Collected data entries
== Segment start ==

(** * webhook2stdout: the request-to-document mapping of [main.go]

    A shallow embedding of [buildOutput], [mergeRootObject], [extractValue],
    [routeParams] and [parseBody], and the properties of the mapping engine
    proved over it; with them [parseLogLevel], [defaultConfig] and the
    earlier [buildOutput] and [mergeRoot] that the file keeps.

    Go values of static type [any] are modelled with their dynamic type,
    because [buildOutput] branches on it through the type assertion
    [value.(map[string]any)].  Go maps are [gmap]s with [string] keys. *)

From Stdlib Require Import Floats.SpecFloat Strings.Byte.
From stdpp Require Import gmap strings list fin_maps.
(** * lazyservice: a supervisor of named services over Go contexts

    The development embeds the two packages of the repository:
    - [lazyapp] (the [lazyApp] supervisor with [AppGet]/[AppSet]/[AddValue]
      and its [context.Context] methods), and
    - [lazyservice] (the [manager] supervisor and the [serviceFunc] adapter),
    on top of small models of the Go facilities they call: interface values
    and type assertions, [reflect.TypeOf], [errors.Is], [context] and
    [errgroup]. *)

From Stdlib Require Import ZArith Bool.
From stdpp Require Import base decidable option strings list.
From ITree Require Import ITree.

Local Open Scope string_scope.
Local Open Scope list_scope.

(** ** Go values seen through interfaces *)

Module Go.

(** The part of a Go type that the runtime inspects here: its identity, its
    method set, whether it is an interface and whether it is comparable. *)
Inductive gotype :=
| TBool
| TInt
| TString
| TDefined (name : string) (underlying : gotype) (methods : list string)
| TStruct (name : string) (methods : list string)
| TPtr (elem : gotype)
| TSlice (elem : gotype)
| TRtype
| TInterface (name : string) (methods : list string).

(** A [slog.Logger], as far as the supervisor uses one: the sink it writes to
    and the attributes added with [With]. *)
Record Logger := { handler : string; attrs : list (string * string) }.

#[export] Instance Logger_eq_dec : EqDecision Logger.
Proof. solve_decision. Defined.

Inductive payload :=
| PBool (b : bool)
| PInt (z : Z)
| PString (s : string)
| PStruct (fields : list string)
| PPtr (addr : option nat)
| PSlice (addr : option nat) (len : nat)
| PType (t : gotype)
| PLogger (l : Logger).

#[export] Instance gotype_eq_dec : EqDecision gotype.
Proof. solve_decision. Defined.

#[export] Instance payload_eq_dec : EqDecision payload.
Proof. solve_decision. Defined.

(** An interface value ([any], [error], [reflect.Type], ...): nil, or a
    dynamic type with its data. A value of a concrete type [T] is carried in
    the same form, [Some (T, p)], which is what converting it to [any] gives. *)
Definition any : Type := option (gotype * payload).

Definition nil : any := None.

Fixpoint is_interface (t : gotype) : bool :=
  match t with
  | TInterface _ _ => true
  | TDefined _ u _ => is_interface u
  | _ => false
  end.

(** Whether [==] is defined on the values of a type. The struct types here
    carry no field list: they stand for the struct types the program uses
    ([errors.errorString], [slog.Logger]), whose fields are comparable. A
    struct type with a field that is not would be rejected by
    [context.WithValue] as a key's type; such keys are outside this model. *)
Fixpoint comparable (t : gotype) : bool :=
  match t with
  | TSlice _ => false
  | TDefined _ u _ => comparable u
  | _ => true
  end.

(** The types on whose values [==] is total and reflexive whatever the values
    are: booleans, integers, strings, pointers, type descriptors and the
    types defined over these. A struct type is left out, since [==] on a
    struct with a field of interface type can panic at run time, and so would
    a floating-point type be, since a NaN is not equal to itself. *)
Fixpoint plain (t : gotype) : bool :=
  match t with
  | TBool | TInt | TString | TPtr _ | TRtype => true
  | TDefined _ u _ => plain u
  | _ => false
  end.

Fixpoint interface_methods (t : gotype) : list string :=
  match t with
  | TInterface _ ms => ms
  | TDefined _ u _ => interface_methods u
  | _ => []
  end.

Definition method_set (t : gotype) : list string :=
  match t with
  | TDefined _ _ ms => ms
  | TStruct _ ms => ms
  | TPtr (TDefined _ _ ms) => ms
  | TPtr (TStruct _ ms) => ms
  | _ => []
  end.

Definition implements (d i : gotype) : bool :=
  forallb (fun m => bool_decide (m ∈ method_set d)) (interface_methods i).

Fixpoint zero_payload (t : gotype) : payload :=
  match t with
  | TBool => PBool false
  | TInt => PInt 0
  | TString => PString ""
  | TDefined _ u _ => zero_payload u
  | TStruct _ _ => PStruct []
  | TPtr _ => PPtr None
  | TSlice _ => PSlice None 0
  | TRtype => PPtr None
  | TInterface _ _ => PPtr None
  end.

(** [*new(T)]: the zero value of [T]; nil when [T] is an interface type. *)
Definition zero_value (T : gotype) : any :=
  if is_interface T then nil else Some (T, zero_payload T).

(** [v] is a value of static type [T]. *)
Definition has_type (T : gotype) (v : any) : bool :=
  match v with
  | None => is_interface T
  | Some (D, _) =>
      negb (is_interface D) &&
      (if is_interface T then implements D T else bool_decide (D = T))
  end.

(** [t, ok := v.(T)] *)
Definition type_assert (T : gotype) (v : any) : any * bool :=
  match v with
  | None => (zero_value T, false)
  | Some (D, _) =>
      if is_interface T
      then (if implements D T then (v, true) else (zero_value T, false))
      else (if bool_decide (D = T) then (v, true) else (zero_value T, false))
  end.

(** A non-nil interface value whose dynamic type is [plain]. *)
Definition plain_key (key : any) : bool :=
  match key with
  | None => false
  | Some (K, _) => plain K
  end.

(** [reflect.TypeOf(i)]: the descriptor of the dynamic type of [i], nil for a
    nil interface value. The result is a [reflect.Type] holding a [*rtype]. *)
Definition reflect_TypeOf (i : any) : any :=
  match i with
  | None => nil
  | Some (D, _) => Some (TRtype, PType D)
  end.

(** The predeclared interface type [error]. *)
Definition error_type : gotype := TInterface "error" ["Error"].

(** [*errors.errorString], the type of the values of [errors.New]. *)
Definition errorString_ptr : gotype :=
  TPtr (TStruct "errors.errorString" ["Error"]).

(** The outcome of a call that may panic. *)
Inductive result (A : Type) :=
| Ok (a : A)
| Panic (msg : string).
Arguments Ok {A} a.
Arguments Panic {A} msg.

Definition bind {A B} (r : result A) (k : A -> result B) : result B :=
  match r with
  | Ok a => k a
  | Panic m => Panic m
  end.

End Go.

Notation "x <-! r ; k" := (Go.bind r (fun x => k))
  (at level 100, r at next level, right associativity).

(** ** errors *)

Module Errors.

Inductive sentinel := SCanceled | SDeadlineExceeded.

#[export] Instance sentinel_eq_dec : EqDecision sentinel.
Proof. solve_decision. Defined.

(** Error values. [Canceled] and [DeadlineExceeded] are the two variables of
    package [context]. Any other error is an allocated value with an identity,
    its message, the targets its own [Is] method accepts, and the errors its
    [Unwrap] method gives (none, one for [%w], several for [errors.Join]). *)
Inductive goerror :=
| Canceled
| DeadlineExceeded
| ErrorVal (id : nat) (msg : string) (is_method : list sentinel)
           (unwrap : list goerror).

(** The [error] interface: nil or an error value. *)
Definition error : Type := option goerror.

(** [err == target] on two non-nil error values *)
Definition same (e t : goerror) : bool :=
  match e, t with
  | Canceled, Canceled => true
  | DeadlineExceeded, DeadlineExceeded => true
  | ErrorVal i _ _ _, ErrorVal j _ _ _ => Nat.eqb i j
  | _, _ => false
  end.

== Segment end ==
== Segment start ==

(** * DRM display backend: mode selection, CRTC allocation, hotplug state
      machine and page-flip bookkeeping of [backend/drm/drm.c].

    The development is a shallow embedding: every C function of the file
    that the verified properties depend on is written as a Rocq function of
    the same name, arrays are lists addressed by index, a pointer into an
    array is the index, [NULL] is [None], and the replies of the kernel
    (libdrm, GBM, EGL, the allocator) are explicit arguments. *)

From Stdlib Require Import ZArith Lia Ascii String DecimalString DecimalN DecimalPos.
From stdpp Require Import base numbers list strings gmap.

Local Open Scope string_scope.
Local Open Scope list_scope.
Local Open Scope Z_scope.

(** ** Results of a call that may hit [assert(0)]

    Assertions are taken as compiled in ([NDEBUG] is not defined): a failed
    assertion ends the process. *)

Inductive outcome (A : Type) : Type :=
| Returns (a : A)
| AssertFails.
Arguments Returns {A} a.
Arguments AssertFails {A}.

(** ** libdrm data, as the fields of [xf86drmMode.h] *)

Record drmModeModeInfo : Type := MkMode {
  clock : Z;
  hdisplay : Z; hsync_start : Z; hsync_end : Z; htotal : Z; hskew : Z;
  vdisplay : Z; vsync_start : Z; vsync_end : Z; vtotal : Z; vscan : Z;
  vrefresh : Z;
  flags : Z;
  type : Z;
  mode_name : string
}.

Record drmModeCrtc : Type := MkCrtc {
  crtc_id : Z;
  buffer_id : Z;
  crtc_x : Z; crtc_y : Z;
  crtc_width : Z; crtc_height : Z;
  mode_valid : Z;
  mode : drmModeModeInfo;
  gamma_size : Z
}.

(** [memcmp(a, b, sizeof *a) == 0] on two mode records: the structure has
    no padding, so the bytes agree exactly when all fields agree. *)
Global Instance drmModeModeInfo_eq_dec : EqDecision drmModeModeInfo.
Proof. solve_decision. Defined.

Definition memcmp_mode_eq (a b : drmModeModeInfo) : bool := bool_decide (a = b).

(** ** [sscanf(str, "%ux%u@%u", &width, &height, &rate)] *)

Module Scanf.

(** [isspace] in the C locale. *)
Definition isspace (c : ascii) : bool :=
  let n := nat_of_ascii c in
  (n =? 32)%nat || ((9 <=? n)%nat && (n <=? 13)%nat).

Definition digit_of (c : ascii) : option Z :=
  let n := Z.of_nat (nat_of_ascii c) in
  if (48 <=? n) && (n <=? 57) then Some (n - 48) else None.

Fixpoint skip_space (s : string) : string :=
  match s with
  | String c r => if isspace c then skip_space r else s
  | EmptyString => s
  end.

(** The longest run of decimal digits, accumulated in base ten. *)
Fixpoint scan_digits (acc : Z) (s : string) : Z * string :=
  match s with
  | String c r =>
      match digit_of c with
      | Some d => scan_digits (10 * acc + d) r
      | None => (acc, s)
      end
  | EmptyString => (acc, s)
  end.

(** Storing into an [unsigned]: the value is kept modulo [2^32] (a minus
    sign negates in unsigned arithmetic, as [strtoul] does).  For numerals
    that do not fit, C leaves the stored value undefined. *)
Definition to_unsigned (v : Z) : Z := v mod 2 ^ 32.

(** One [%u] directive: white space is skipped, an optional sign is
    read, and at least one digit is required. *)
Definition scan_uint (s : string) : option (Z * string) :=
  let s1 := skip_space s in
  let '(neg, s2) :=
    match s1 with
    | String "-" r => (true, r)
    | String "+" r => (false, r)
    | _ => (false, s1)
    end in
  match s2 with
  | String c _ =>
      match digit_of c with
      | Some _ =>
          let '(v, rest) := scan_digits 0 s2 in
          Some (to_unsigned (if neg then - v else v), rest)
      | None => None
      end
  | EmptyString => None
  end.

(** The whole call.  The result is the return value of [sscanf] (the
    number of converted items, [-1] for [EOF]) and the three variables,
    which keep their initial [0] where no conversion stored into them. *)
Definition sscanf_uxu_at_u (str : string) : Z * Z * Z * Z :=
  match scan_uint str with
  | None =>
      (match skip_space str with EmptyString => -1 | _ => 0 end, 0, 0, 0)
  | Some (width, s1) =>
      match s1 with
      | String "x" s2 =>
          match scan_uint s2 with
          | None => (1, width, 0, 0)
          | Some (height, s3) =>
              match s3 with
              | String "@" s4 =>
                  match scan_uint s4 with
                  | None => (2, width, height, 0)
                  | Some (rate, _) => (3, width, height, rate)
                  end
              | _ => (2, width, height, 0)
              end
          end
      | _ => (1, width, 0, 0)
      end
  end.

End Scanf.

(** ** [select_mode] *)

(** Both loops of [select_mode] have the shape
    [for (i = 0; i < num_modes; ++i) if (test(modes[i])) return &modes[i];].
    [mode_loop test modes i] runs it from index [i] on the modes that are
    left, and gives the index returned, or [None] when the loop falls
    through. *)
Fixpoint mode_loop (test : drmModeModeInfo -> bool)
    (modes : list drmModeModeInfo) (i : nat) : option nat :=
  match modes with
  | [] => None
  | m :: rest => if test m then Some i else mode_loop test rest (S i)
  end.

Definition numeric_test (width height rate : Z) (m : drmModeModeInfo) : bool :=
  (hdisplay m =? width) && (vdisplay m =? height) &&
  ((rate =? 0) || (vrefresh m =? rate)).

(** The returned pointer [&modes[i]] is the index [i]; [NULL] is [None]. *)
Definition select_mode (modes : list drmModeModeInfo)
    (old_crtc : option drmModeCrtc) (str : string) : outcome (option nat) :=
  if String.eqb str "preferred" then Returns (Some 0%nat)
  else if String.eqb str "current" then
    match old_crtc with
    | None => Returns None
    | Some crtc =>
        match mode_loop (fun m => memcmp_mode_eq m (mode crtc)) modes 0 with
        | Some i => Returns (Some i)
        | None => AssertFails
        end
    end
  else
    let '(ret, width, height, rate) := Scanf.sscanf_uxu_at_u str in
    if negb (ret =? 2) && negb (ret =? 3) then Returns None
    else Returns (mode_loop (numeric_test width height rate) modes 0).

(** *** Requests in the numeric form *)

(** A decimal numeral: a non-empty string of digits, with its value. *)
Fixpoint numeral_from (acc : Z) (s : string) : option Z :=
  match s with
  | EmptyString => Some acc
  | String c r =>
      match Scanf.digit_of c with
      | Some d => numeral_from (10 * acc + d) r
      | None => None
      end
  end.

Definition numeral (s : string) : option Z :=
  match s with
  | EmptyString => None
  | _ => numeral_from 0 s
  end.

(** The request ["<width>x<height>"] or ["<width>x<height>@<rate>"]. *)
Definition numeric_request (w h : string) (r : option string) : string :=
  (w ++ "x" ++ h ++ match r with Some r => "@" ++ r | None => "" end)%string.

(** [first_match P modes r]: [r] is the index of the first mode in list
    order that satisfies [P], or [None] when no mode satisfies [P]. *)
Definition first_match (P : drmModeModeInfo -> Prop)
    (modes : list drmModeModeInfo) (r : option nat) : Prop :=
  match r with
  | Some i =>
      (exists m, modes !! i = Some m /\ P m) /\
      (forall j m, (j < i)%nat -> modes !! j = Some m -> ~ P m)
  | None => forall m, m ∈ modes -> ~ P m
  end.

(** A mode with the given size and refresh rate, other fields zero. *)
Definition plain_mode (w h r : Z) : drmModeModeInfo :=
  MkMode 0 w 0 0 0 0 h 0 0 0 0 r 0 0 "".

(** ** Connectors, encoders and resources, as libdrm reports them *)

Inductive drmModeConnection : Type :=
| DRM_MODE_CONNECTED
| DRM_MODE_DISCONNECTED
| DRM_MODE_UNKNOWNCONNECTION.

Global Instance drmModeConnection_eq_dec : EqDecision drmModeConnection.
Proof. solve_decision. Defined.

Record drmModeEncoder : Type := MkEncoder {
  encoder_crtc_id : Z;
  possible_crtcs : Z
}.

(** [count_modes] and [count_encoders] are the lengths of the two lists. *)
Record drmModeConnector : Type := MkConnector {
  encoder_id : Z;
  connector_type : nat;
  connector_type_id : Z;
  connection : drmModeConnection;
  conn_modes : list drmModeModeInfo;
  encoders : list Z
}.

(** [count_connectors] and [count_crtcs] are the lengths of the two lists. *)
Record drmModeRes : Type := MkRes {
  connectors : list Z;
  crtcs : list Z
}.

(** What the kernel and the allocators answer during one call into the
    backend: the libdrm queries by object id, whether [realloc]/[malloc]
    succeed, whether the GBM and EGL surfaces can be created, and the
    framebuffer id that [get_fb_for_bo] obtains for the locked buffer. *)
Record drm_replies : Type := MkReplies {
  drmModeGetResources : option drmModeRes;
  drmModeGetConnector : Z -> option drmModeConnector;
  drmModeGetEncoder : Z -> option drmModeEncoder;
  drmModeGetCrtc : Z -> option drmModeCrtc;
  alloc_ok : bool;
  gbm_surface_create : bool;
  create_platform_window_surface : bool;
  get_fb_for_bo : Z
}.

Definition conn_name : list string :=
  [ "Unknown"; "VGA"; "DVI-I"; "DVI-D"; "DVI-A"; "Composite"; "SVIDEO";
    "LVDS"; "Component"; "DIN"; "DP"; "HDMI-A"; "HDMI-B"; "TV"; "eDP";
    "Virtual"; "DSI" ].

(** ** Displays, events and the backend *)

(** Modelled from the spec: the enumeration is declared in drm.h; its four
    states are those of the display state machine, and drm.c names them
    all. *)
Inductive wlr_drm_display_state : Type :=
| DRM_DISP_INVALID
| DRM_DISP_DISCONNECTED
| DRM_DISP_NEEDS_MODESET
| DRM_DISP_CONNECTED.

== Segment end ==

> _What this task involves_
From the records above, print exactly the lines that run from the line with "(** * webhook2stdout: the" to the line with "- [lazyservice] (the", inclusive.

> _Task answer_
(** * webhook2stdout: the request-to-document mapping of [main.go]

    A shallow embedding of [buildOutput], [mergeRootObject], [extractValue],
    [routeParams] and [parseBody], and the properties of the mapping engine
    proved over it; with them [parseLogLevel], [defaultConfig] and the
    earlier [buildOutput] and [mergeRoot] that the file keeps.

    Go values of static type [any] are modelled with their dynamic type,
    because [buildOutput] branches on it through the type assertion
    [value.(map[string]any)].  Go maps are [gmap]s with [string] keys. *)

From Stdlib Require Import Floats.SpecFloat Strings.Byte.
From stdpp Require Import gmap strings list fin_maps.
(** * lazyservice: a supervisor of named services over Go contexts

    The development embeds the two packages of the repository:
    - [lazyapp] (the [lazyApp] supervisor with [AppGet]/[AppSet]/[AddValue]
      and its [context.Context] methods), and
    - [lazyservice] (the [manager] supervisor and the [serviceFunc] adapter),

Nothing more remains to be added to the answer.